But as quickly as the man had wakened, he now sagged, weeping to himself, head rocking back and forth as he moaned, "Nooooooooooo, nooooooooo."
Snape sat up and took one good look at his uninvited guest. He had seen this kind of reaction before, on the battlefield. He handled it now as he had then.
"Weasley!" he snapped, his tone officious and cutting. "Weasley, pay attention to me! I don't want to hand out detention, but I will. Weasley, do you hear me!"
The eyes opened and Snape caught his breath at the emptiness in them.
"Yes, it is I. Professor Snape. Your poor abused Potions instructor."
The eyes closed again but accompanied with a small scoffing sound. "P..poor." A slightly hysterical snicker. "Ab...abused." Then discouragedly, "Ah, shit, a...nother de...ten...tion."
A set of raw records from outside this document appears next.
(** * POW service client: a shallow embedding of
      [src/services/pow_service_client.py] and the properties of
      [POWServiceClient.get_sentinel_token].

    The client is one coroutine that reads four configuration values,
    issues one GET request, inspects the decoded JSON envelope and
    writes diagnostics to a logger.  The embedding keeps the shape of the
    Python code: dynamically typed values, truthiness tests, exceptions
    raised by attribute look-ups and by [json.loads], the two inner
    [try/except] blocks and the outer one. *)

From Stdlib Require Import List NArith ZArith Bool Lia String Ascii.
Import ListNotations.

#[local] Set Warnings "-register-all".

(** ** Python values *)

(** A Python [str] is a sequence of Unicode code points; [len] counts
    code points, so a string is a list of numbers, not of bytes. *)
Definition pystr := list N.

(** [py "abc"] is the Python literal ["abc"] (ASCII text only). *)
Definition py (s : string) : pystr :=
  map N_of_ascii (list_ascii_of_string s).

(** [dq "{'a': 1}"] is the text [s] with every apostrophe read as a
    double quote: the way JSON documents are written down here. *)
Definition dq (s : string) : pystr :=
  map (fun c => if N.eqb c 39 then 34%N else c) (py s).

Fixpoint pystr_eqb (a b : pystr) : bool :=
  match a, b with
  | [], [] => true
  | x :: a', y :: b' => N.eqb x y && pystr_eqb a' b'
  | _, _ => false
  end.

(** A Python [float] as [json.loads] reads it: the decimal lexeme
    [(-1)^neg * digits * 10^exp10] before rounding, or one of the
    constants [NaN], [Infinity], [-Infinity]. *)
Inductive pyfloat :=
| FNaN
| FInf (neg : bool)
| FDec (neg : bool) (digits : N) (exp10 : Z).

(** The values [json.loads] produces, plus nothing else: [None], [bool],
    [int], [float], [str], [list] and [dict] with string keys.  A [dict]
    keeps insertion order ([keys()] and [items()] iterate in it). *)
Inductive pyval :=
| PNone
| PBool (b : bool)
| PInt (z : Z)
| PFloat (f : pyfloat)
| PStr (s : pystr)
| PList (l : list pyval)
| PDict (d : list (pystr * pyval)).

Definition pydict := list (pystr * pyval).

(** [d[k] = v] on an insertion-ordered dict: an existing key keeps its
    place and takes the new value, a new key goes last. *)
Fixpoint dict_set (d : pydict) (k : pystr) (v : pyval) : pydict :=
  match d with
  | [] => [(k, v)]
  | (k', v') :: d' =>
      if pystr_eqb k' k then (k', v) :: d' else (k', v') :: dict_set d' k v
  end.

Fixpoint dict_lookup (d : pydict) (k : pystr) : option pyval :=
  match d with
  | [] => None
  | (k', v) :: d' => if pystr_eqb k' k then Some v else dict_lookup d' k
  end.

(** [dict.get(k, default)]. *)
Definition dict_get (d : pydict) (k : pystr) (default : pyval) : pyval :=
  match dict_lookup d k with
  | Some v => v
  | None => default
  end.

(** A decimal [digits * 10^exp10] rounds to the float [0.0] when it is
    zero or at most [2^-1075], half of the smallest subnormal double
    (round-half-even sends the tie to zero). *)
Definition float_is_zero (digits : N) (exp10 : Z) : bool :=
  if N.eqb digits 0 then true
  else if Z.leb 0 exp10 then false
  else Z.leb (Z.of_N digits * 2 ^ 1075) (10 ^ (- exp10)).

(** Python truth value testing, [bool(v)]. *)
Definition truthy (v : pyval) : bool :=
  match v with
  | PNone => false
  | PBool b => b
  | PInt z => negb (Z.eqb z 0)
  | PFloat FNaN => true
  | PFloat (FInf _) => true
  | PFloat (FDec _ m e) => negb (float_is_zero m e)
  | PStr s => match s with [] => false | _ => true end
  | PList l => match l with [] => false | _ => true end
  | PDict d => match d with [] => false | _ => true end
  end.

(** The Python type of a value, as it shows in error messages. *)
Inductive pytype := TNone | TBool | TInt | TFloat | TStr | TList | TDict.

Definition type_of (v : pyval) : pytype :=
  match v with
  | PNone => TNone
  | PBool _ => TBool
  | PInt _ => TInt
  | PFloat _ => TFloat
  | PStr _ => TStr
  | PList _ => TList
  | PDict _ => TDict
  end.

(** ** [json.loads] on a [str]

    A model of CPython's decoder (the C scanner): recursive descent with
    the scanner's own look-ahead rules.  [Bad] stands for the
    [JSONDecodeError] it raises; [Starved] is the fuel of the
    recursion running out, which [loads] never meets
    ([loads_never_starved]).  The limits of an interpreter (the depth
    of its recursion, a cap on the digits of an integer) are not part
    of the model. *)
Module Json.

Inductive scan (A : Type) :=
| Got (a : A) (rest : pystr)
| Bad
| Starved.
Arguments Got {A} a rest.
Arguments Bad {A}.
Arguments Starved {A}.

Definition is_ws (c : N) : bool :=
  N.eqb c 32 || N.eqb c 9 || N.eqb c 10 || N.eqb c 13.

Fixpoint skip_ws (s : pystr) : pystr :=
  match s with
  | c :: r => if is_ws c then skip_ws r else s
  | [] => []
  end.

Definition is_digit (c : N) : bool := N.leb 48 c && N.leb c 57.

Definition hex_val (c : N) : option N :=
  if N.leb 48 c && N.leb c 57 then Some (c - 48)%N
  else if N.leb 97 c && N.leb c 102 then Some (c - 87)%N
  else if N.leb 65 c && N.leb c 70 then Some (c - 55)%N
  else None.

Definition hex4 (a b c d : N) : option N :=
  match hex_val a, hex_val b, hex_val c, hex_val d with
  | Some x, Some y, Some z, Some w => Some (((x * 16 + y) * 16 + z) * 16 + w)%N
  | _, _, _, _ => None
  end.

Definition is_high_surrogate (c : N) : bool := N.leb 55296 c && N.leb c 56319.
Definition is_low_surrogate (c : N) : bool := N.leb 56320 c && N.leb c 57343.

Definition join_surrogates (hi lo : N) : N :=
  (65536 + (N.lor (N.shiftl (N.land hi 1023) 10) (N.land lo 1023)))%N.

(** The one-character escapes after a backslash. *)
Definition simple_escape (c : N) : option N :=
  if N.eqb c 34 then Some 34%N          (* quote *)
  else if N.eqb c 92 then Some 92%N     (* backslash *)
  else if N.eqb c 47 then Some 47%N     (* slash *)
  else if N.eqb c 98 then Some 8%N      (* b: backspace *)
  else if N.eqb c 102 then Some 12%N    (* f: form feed *)
  else if N.eqb c 110 then Some 10%N    (* n: line feed *)
  else if N.eqb c 114 then Some 13%N    (* r: carriage return *)
  else if N.eqb c 116 then Some 9%N     (* t: tab *)
  else None.

(** [scanstring], strict mode, entered after the opening quote; [acc]
    holds the decoded characters in reverse.  A [\uXXXX] escape needs a
    character after its four digits; a high surrogate followed by a
    complete second escape (and one more character) is joined with it
    when that one is a low surrogate and stands alone otherwise. *)
Fixpoint scanstring (s : pystr) (acc : pystr) {struct s} : option (pystr * pystr) :=
  match s with
  | [] => None
  | c :: r =>
      if N.eqb c 34 then Some (rev acc, r)
      else if N.eqb c 92 then
        match r with
        | [] => None
        | e :: r1 =>
            if N.eqb e 117 then
              match r1 with
              | h1 :: h2 :: h3 :: h4 :: ((_ :: _) as r2) =>
                  match hex4 h1 h2 h3 h4 with
                  | None => None
                  | Some u =>
                      if is_high_surrogate u then
                        match r2 with
                        | b :: v :: g1 :: g2 :: g3 :: g4 :: ((_ :: _) as r3) =>
                            if N.eqb b 92 && N.eqb v 117 then
                              match hex4 g1 g2 g3 g4 with
                              | None => None
                              | Some u2 =>
                                  if is_low_surrogate u2
                                  then scanstring r3 (join_surrogates u u2 :: acc)
                                  else scanstring r2 (u :: acc)
                              end
                            else scanstring r2 (u :: acc)
                        | _ => scanstring r2 (u :: acc)
                        end
                      else scanstring r2 (u :: acc)
                  end
              | _ => None
              end
            else
              match simple_escape e with
              | Some x => scanstring r1 (x :: acc)
              | None => None
              end
        end
      else if N.leb c 31 then None
      else scanstring r (c :: acc)
  end.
"Yes, there will indeed be another detention if you don't look at me, Mr. Weasley."
Snape held his breath as the eyes slowly opened and this time they turned to his voice. He was somewhat relieved when some life gradually returned to them, followed by what was obviously disbelief.
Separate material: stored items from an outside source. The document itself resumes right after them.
(* ===== verification/Prelude.v ===== *)
(** * A verification development for hexv6

    hexv6 is xv6 for RISC-V with four scheduling policies (round robin, first come
    first served, priority based and multi-level feedback queues) and the system
    calls [strace], [set_priority] and [waitx].  This library models the kernel, the
    user programs and [mkfs] as Rocq functions and proves what their parts promise to
    each other and to users.

    ** The program and its model

    The kernel's global variables are one record, [State.kstate].  A routine of C is
    a function of the same name in the monad [K A := kstate -> outcome kstate A] of
    this file; an outcome is a result, a [panic], undefined behaviour ([UB]), the end
    of the fuel of a loop, or [Switch s k]: the process gave up the CPU in state [s],
    and [k s'] is what it does when it gets it back in state [s'], whatever other
    processes did in between.  Integers are [Z] with the C type's wrap-around written
    out; kernel memory that holds page tables, pages, pipes and trapframes is a map
    from addresses to bytes; tables of structures are lists.

    - [Prelude]: machine integers, bytes, the monad, tactics.  [Layout]: the
      constants and macros of the headers.  [State]: the structures, the global
      variables, spinlocks as the list of locks this CPU holds.
    - [Mlfq], [Sched], [Scheduler], [Accounting]: the queues, [sleep], [wakeup],
      [kill], sleep locks, the scheduler under each policy, the clock
      ([kernel/proc.c], [kernel/sleeplock.c], part of [kernel/trap.c]).
    - [Spinlock]: [kernel/spinlock.c] on any number of CPUs, as a step relation.
    - [Cstring]: [kernel/string.c].  [Kalloc]: [kernel/kalloc.c].
    - [Vm] (code), [VmFacts], [Uvm], [UvmAlloc], [UvmFree], [VmDemo]: [kernel/vm.c].
    - [Pipe]: [kernel/pipe.c].
    - [Block], [Bio], [Log], [LogCommit], [LogTx]: [kernel/bio.c] and
      [kernel/log.c], with crashes.
    - [Virtio] (code), [VirtioDisk]: [kernel/virtio_disk.c].
    - [Fs], [Uart], [Printf], [Console], [File], [Proc], [Exec], [Syscall],
      [Sysfile], [Sysproc], [Trap]: the code of the other files of [kernel/].
    - [Dinode], [FsBits], [FsMap], [FsContent], [FsFile], [FsWrite], [FsRead],
      [FsDir], [FsPath], [FsTrunc]: what [kernel/fs.c] does to the files on the disk,
      from inodes and the bitmap over the blocks of a file and its bytes to directories,
      paths and truncation.
    - [ForkSpec], [WaitSpec]: what [fork] and [wait] of [kernel/proc.c] do to processes and
      their memory.
    - [Main]: [kernel/main.c] with the initialisers of the devices, and [user/initcode.S].
    - [Riscv]: a hart with its registers, traps, address translation and the instructions
      that the assembly uses, and the accessors of [kernel/riscv.h].  [Trampoline]:
      [kernel/trampoline.S], [kernel/swtch.S] and [kernelvec] as lists of instructions.
      [Boot]: [kernel/entry.S], [kernel/start.c] and [timervec].
    - [Typed] and the [Typed...] files, [Kernel]: a program logic for the whole
      kernel, and what it shows of the system calls.

    [mkfs/mkfs.c] is [Mkfs], in the same monad over the state of that program; the
    host's files and their reads are the parameter [Mkfs.Host].  [MkfsImage],
    [MkfsBuild] and [MkfsMain] relate the image to the kernel's view of a disk.

    A user program is a tree of system calls, [User.prog], that goes on with what the
    kernel answers; the kernel is a parameter, and [User.Stdio] is what programs rely on
    about reading and writing a stream.

    - [User]: programs and their runs.  [Ulib], [Uprintf]: [user/ulib.c] and
      [user/printf.c].
    - [Umalloc] (code), [UmallocInv]: [user/umalloc.c] on the memory of the process.
    - [Sh] (code), [ShParse], [ShLine]: [user/sh.c].  [Grep]: [user/grep.c].
    - [Uprogs]: [cat], [echo], [wc], [kill], [ln], [mkdir], [rm] and [ls].  [Uproc]:
      [init], [strace], [setpriority], [time], [zombie], [forktest], [stressfs] and
      [schedulertest].
    - [Grind]: [user/grind.c].  [UtMem], [UtFile], [UtProc]: [user/usertests.c], the tests
      about memory, about files, and about processes with the program's [main].

    Components meet at interfaces.  The cache is verified against [Bio.Disk] and its
    contract [DiskOk], which [VirtioDisk] discharges for the driver with its device
    and its interrupt; the system calls against [TypedLog.DiskTyped], which
    [TypedDisk] discharges; all code against [State.acquire] and [State.release],
    which [Spinlock.spinlock_implements] relates to [kernel/spinlock.c].

    ** What the theorems show

    - Of every system call, from any well-typed state and under any interference at
      its switches ([Kernel]): tables keep their sizes and indices stay in range, and
      no undefined behaviour happens but the kinds [Typed.may_ub] lists; spinlocks are
      taken and dropped in pairs, and only the process's own is held at a switch;
      every stretch of code between two switches ends.
    - Of the disk stack: a request to the driver is a synchronous transfer; the cache
      refines a map from block numbers to contents with reference counts; [begin_op],
      [log_write] and [end_op] keep the log's invariant; whatever part of the writes
      of a commit or of a recovery reaches the disk, the next boot finds all of the
      transaction or none of it.
    - Of memory: the page allocator never hands out a page in use; [mappages],
      [copyout], [copyinstr], [uvmalloc], [uvmcopy] and [uvmfree] do what they say to
      the address space a user sees, and account for every page, failures included;
      [memmove] copies overlapping regions; the child of [fork] has the memory, the
      registers, the files and the directory of its parent, and 0 as the result; [wait]
      delivers the status of a child and frees exactly the child's pages.
    - Of locks and scheduling: mutual exclusion in every interleaving; no lost wakeup;
      sleep locks exclude; each policy dispatches the process it should; the queues
      refine lists, until they overflow; the clock's accounts add up.
    - Of the hart: a trap from user mode and the return to it keep the process's
      registers, and [usertrapret] prepares what the next trap needs; [swtch] resumes a
      context as it was; an interrupt in the kernel and a timer interrupt are invisible to
      the code that they interrupt; [start] leaves a hart as [main] expects it.
    - Of pipes: a bounded queue of bytes in both directions.
    - Of files: inside a transaction, [writei] puts the data into the bytes of the file
      and changes no other file, and the number of blocks it logs is bounded; [readi]
      returns the bytes; an inode has one entry in the table; a directory is a finite
      map that [dirlookup] looks names up in and [dirlink] extends; [namei] follows a path
      through these maps; [itrunc] returns every block of a file to the bitmap, and no
      other.
    - Of [mkfs]: its image is a file system, as those theorems understand it, with the
      files that it was given.
    - Of user programs: the matcher of [grep] decides the language of its pattern, and
      [grep] prints the lines that match; the shell accepts the lines of its grammar and
      builds their commands; [malloc] never hands out memory that is in use, and [free]
      keeps its list in order; [cat], [wc] and [printf] write what they should; the random
      numbers of [grind] are those of the minimal standard generator; [usertests] reports
      success only when every test ended with status 0 and no page was lost.
    - Of booting: [uartinit] sets the line to 38400 baud and eight bits, and the array
      [initcode] of [kernel/proc.c] is the assembly of [user/initcode.S].

    Some theorems state what the code does where that is not what it should: a byte
    lost by [piperead], a transaction limit that [begin_op] does not keep to, a
    process queued twice, a tie broken against the documentation, a root directory
    longer than its blocks, a line that stops [grep], a request that [malloc] answers
    with too little.

    ** Fuel and bounds

    Recursion that is not structural takes fuel.  Loops over data have a bound that is
    enough: the number of entries of a table, the number of pages or directory
    entries that a size allows; running out of it is an outcome of its own, so that a
    theorem that gives a result shows that it does not happen, and
    [Kernel.syscall_terminates] shows it for the system calls.  Loops that sleep run as
    often as the process is woken; their bound is the field [fuel] of [State.Build],
    the number of switches that a run is followed for.  [Build] also has the
    scheduling policy and the addresses that the linker chooses.  The loops of user
    programs that read to the end of a stream, and those of [init] and the shell that
    end when the system does, or of the tests that go on until they are killed, take
    their fuel as an argument; theorems say how much is
    enough.  The parser's fuel is a function of the length of the line.

    ** What is not modelled

    In the kernel's monad [swtch] is the outcome [Switch]; its instructions are modelled by
    themselves, on a hart whose page-table walk is the parameter [Riscv.MMU] and without a
    translation cache.  The locks that [initlock] initialises are free in the state at boot.
    Interrupts are taken where the model says so ([Trap]
    and [VirtioDisk]), not between any two instructions; spinlocks turn them off on
    the CPU that holds one.  Memory is sequentially consistent.  The disk device, the
    UART and the contents of uninitialised variables are parameters or fields of the
    state.  [ramdisk.c] is not linked, and refers to fields that [struct buf] does not have.

    A user program runs by itself: what other processes do between its calls is in the
    kernel's answers.  The busy loop of [schedulertest] is left out; a child of
    [usertests] that loops without a call is a program that does not finish.  [usys.pl]
    generates the stubs that make the calls. *)

From stdpp Require Import gmap strings list fin_maps numbers.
"Good evening, Mr. Weasley. Do you remember me?"
There was a sigh and once more the eyes closed. "Y...yes, I re...mem...ber you. Pro...fessor Snape. What...are...you...doing here?"
"What am I doing here? I live here, Mr. Weasley. What are you doing here?"
There was a moment's pause then, with yet another sigh, the man said, "Ha...ving a night...mare."
Snape raised an eyebrow. "Yes," his voice dry, "I can see where you might think that."
Weasley opened his eyes once more and stared at the man watching him. He seemed to finally wake up completely. "Pro...fessor Snape?"
The eyes looked wildly around the room. Weasley tried to get up but Snape placed a hand on his chest and gently pushed him back down onto the bed. "Now then, none of that. I'm certain I'm the last person whom you care to see, but Fate seems to have other plans for both of us. By the way, which one are you?"
"Huh?" Weasley allowed his head to drop back down.
"The red hair gives away the fact that you're a Weasley, but which one are you? Fred? George? Ron? I'm sorry if I can't tell. It has been a number of years and that scraggly beard doesn't help much."
"It's Ron. Fr...ed and Ge...ge...ge orge...were k...killed in the... War."
"I'm sorry to hear that." And Snape was surprised to find that he wasn't just saying the words. The Terrible Twins had been a thorn in his life for seven years. They had been wild, undisciplined, but never boring. He was sorry to learn that they'd never had the joke store they had been planning from fifth year on. So many lives ended and - looking at the man in his bed - ruined.
"What happened to you?"
Weasley's stutter made him hard to understand, but Snape quickly caught on to the missed, the half-swallowed or the lengthened syllables. He noticed that when Weasley was calmer, his body shook less severely and the stammers and stutters were easier to decipher; both were worse if he were upset or tired. "Subitomoves Spell. I was lucky." His laugh didn't support that. "He missed me and hit a rock so it fractured and I was hit with only a part of the ricochet."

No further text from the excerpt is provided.